Lemma translated_nonneg t a pa wi : TranslateBatAddress t a = Some (pa, wi) -> 0 <= pa.
Proof.
  unfold TranslateBatAddress. destruct (_ =? 0); [done|]. intros [= <- _]. apply Z.lor_nonneg. split; apply Z.land_nonneg; right; done.
Qed.
(** A plain address is accessed as the physical address it stands for. *)
Lemma plain_cases m a p : plain_address a m = Some p -> 0 <= a ->
  (DR m = false /\ cached_address a m = Some p) \/
  (DR m = true /\ exists pa, TranslateBatAddress (m_dbat_table m) a = Some (pa, false) /\ 0 <= pa /\ cached_address pa m = Some p).
Proof.
  unfold plain_address. destruct (DR m); [|by left]. destruct (TranslateBatAddress _ _) as [[pa []]|] eqn:E; [done| |done].
  right. split; [done|]. exists pa. do 2 (split; [by eauto using translated_nonneg|]). done.
Qed.

Lemma plain_first m a n p : plain m a n p -> 0 < n -> plain_address a m = Some p.
Proof. intros Hp Hn. pose proof (pl_bytes _ _ _ _ Hp 0 ltac:(lia)) as H. by rewrite !Z.add_0_r in H. Qed.

Lemma read_in_page_plain m n a p : ready m -> (0 < n)%nat -> plain m a (Z.of_nat n) p ->
  exists m', read_in_page XCheckTLBFlag.Read n a m = Done (from_be (bytes_from (pbyte m) p n)) m' /\ becomes (ppc m) (pbyte m) m m'.
Proof.
  intros Hm Hn Hp. unfold read_in_page, get, mbind at 1, mget. unfold translation_on. cbn [IsOpcodeFlag].
  destruct (plain_cases m a p (plain_first _ _ _ _ Hp ltac:(lia)) ltac:(apply Hp)) as [[E Hc]|(E & pa & Et & Hpa & Hc)]; rewrite E.
  - destruct Hp as [[? _] ? _]. by apply read_access_plain.
  - unfold TranslateAddress, get, mbind, mget. cbn [IsOpcodeFlag]. rewrite Et. destruct Hp as [_ ? _]. by apply read_access_plain.
Qed.

Lemma from_be_cons b bs : from_be (b :: bs) = b * 2 ^ (8 * Z.of_nat (length bs)) + from_be bs.
Proof.
  induction bs as [|c bs IH] using rev_ind; [cbn; lia|]. rewrite app_comm_cons, !from_be_snoc, IH, length_app. cbn [length].
  replace (8 * Z.of_nat (length bs + 1)) with (8 * Z.of_nat (length bs) + 8) by lia. rewrite Z.pow_add_r by lia. lia.
Qed.
Lemma bytes_from_S f p n : bytes_from f p (Datatypes.S n) = f p :: bytes_from f (p + 1) n.
Proof. change (Datatypes.S n) with (1 + n)%nat. rewrite bytes_from_app. cbn. by rewrite Z.add_0_r. Qed.

Lemma read_by_bytes_plain n : forall m a p var, ready m -> plain m a (Z.of_nat n) p ->
  exists m', read_by_bytes (read_in_page XCheckTLBFlag.Read 1) a var n m =
    Done (var * 2 ^ (8 * Z.of_nat n) + from_be (bytes_from (pbyte m) p n)) m' /\ becomes (ppc m) (pbyte m) m m'.
Proof.
  induction n as [|n IH]; intros m a p var Hm Hp; cbn [read_by_bytes].
  { exists m. split; [|by apply becomes_refl]. unfold mret. f_equal. cbn. lia. }
  assert (Hp1 : plain m a (Z.of_nat 1) p) by (eapply plain_sub; [exact Hp|lia..]).
  destruct (read_in_page_plain m 1 a p Hm ltac:(lia) Hp1) as (m1 & E1 & H1). rewrite (mbind_done _ _ _ _ _ E1).
  assert (Hp2 : plain m (a + 1) (Z.of_nat n) (p + 1)) by (eapply plain_sub; [exact Hp|lia..]).
  destruct n as [|n'].
  - exists m1. split; [|done]. unfold mret. cbn [read_by_bytes mret]. f_equal. rewrite lor_shiftl_add; [cbn; lia|lia|].
    apply (from_be_range _ (pbytes_u8 m p 1 Hm)).
  - pose proof (pl_range _ _ _ _ Hp) as Hr. rewrite u32_id by (unfold is_u32; lia).
    destruct (IH m1 (a + 1) (p + 1) ((var .<< 8) .| from_be (bytes_from (pbyte m) p 1)) (bc_ready _ _ _ _ H1)) as (m2 & E2 & H2).
    { eapply plain_becomes; [exact H1|done|exact Hp2]. }
    exists m2. rewrite E2. rewrite (becomes_ppc _ _ _ _ H1) in H2. split.
    + f_equal. rewrite lor_shiftl_add by (first [lia|apply (from_be_range _ (pbytes_u8 m p 1 Hm))]).
      rewrite (bytes_from_S _ p (Datatypes.S n')), from_be_cons, length_bytes_from.
      rewrite (bytes_from_ext (pbyte m1) (pbyte m)).
      2: { intros b Hb. apply (bc_bytes _ _ _ _ H1). eapply block_ok_sub; [apply Hp2|lia..]. }
      replace (8 * Z.of_nat (Datatypes.S (Datatypes.S n'))) with (8 + 8 * Z.of_nat (Datatypes.S n')) by lia. rewrite Z.pow_add_r by lia.
      change (from_be (bytes_from (pbyte m) p 1)) with (0 * 0x100 + pbyte m (p + 0)). rewrite Z.add_0_r. lia.
    + eapply becomes_trans; [exact H1|]. eapply becomes_ext; [exact H2|]. intros x Hx. apply (bc_bytes _ _ _ _ H1).
      by apply (bc_blocks _ _ _ _ H1 x 1).
Qed.

Lemma ReadFromHardware_plain m n a p : ready m -> (0 < n)%nat -> plain m a (Z.of_nat n) p ->
  exists m', ReadFromHardware XCheckTLBFlag.Read n a m = Done (from_be (bytes_from (pbyte m) p n)) m' /\ becomes (ppc m) (pbyte m) m m'.
Proof.
  intros Hm Hn Hp. unfold ReadFromHardware. destruct (crosses_page _ _); [|by apply read_in_page_plain].
  by apply (read_by_bytes_plain n m a p 0).
Qed.


Lemma write_in_page_plain m data size a p : ready m -> is_u32 data -> (0 < size <= 4)%nat -> plain m a (Z.of_nat size) p ->
  exists m', write_in_page XCheckTLBFlag.Write a data size m = Done tt m' /\ becomes (ppc m) (patch (pbyte m) p (to_be size data)) m m'.
Proof.
  intros Hm Hd Hs Hp. unfold write_in_page, get, mbind at 1, mget.
  destruct (plain_cases m a p (plain_first _ _ _ _ Hp ltac:(lia)) ltac:(apply Hp)) as [[E Hc]|(E & pa & Et & Hpa & Hc)]; rewrite E.
  - destruct Hp as [[? _] ? _]. by apply write_access_plain.
  - unfold TranslateAddress, get, mbind, mget. cbn [IsOpcodeFlag]. rewrite Et. destruct Hp as [_ ? _]. by apply write_access_plain.
Qed.

(** A later write continues the earlier one. *)
Lemma becomes_patch m p xs m1 ys m2 s : becomes (ppc m) (patch (pbyte m) p xs) m m1 -> becomes s (patch (pbyte m1) (p + Z.of_nat (length xs)) ys) m1 m2 ->
  becomes s (patch (pbyte m) p (xs ++ ys)) m m2.
Proof.
  intros H1 H2. eapply becomes_trans; [exact H1|]. eapply becomes_ext; [exact H2|]. intros x Hx. rewrite patch_app. apply patch_ext.
  apply (bc_bytes _ _ _ _ H1). by apply (bc_blocks _ _ _ _ H1 x 1).
Qed.

(** Where an access that crosses a page is split. *)
Lemma crossing a size : 0 <= a -> 0 < size <= 8 -> a + size <= 2 ^ 32 -> crosses_page a size = true ->
  let e := u32 (page_of (a + size - 1)) in u32 (e - a) = e - a /\ 0 < e - a < size.
Proof.
  intros Ha Hs Hr. unfold crosses_page. rewrite !page_of_split by lia.
  rewrite (u32_id (a + size - 1 - _)) by (unfold is_u32; Z.div_mod_to_equations; lia).
  intros E%negb_true_iff%Z.eqb_neq. cbv zeta.
  assert (Hx : 0 < a + size - 1 - (a + size - 1) mod 4096 - a < size) by (revert E; Z.div_mod_to_equations; lia).
  split; [apply u32_id; unfold is_u32; lia|done].
Qed.

Lemma WriteToHardware_plain m data size a p : ready m -> is_u32 data -> (0 < size <= 4)%nat -> plain m a (Z.of_nat size) p ->
  exists m', WriteToHardware XCheckTLBFlag.Write a data size m = Done tt m' /\ becomes (ppc m) (patch (pbyte m) p (to_be size data)) m m'.
Proof.
  intros Hm Hd Hs Hp. unfold WriteToHardware, write_split. destruct (crosses_page _ _) eqn:Ec; [|by apply write_in_page_plain].
  pose proof (pl_range _ _ _ _ Hp) as [Ha Hr]. destruct (crossing a (Z.of_nat size) Ha ltac:(lia) Hr Ec) as [Eu He]. cbv zeta in Eu, He.
  cbv zeta. rewrite Eu. set (e := u32 (page_of (a + Z.of_nat size - 1))) in *. clearbody e. clear Eu Ec.
  remember (Z.to_nat (e - a)) as j eqn:Hj. remember (size - j)%nat as k eqn:Hk.
  replace (Z.to_nat (Z.of_nat size - (e - a))) with k by lia. replace (Z.of_nat size - (e - a)) with (Z.of_nat k) by lia.
  destruct (write_in_page_plain m (rotr32 data (8 * Z.of_nat k)) j a p Hm ltac:(apply rotr32_u32) ltac:(lia)) as (m1 & E1 & H1).
  { eapply plain_sub; [exact Hp|lia..]. }
  rewrite (mbind_done _ _ _ _ _ E1). rewrite to_be_rotated in H1 by (done || lia).
  destruct (write_in_page_plain m1 data k e (p + Z.of_nat j) (bc_ready _ _ _ _ H1) Hd ltac:(lia)) as (m2 & E2 & H2).
  { eapply plain_becomes; [exact H1|done|]. eapply plain_sub; [exact Hp|lia..]. }
  exists m2. split; [done|]. replace size with (j + k)%nat by lia. rewrite to_be_app. rewrite (becomes_ppc _ _ _ _ H1) in H2.
  eapply becomes_patch; [exact H1|]. by rewrite length_to_be.
Qed.

End Accesses.

(** ** No memory checks *)

(** No memory check of the debugger stops an access. *)
Class NoMemchecks {W} (D : Devices W) : Prop :=
  no_memchecks : forall address var write size m, memcheck_pauses (Devices := D) address var write size m = (false, m).
#[export] Instance quiet_no_memchecks wii : NoMemchecks (quiet_devices wii).
Proof. done. Qed.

· · · ·

• Exercise description:
Extract all lines from the data in which "forall" is found.

• Solution to this problem:
Lemma read_by_bytes_plain n : forall m a p var, ready m -> plain m a (Z.of_nat n) p ->
  no_memchecks : forall address var write size m, memcheck_pauses (Devices := D) address var write size m = (false, m).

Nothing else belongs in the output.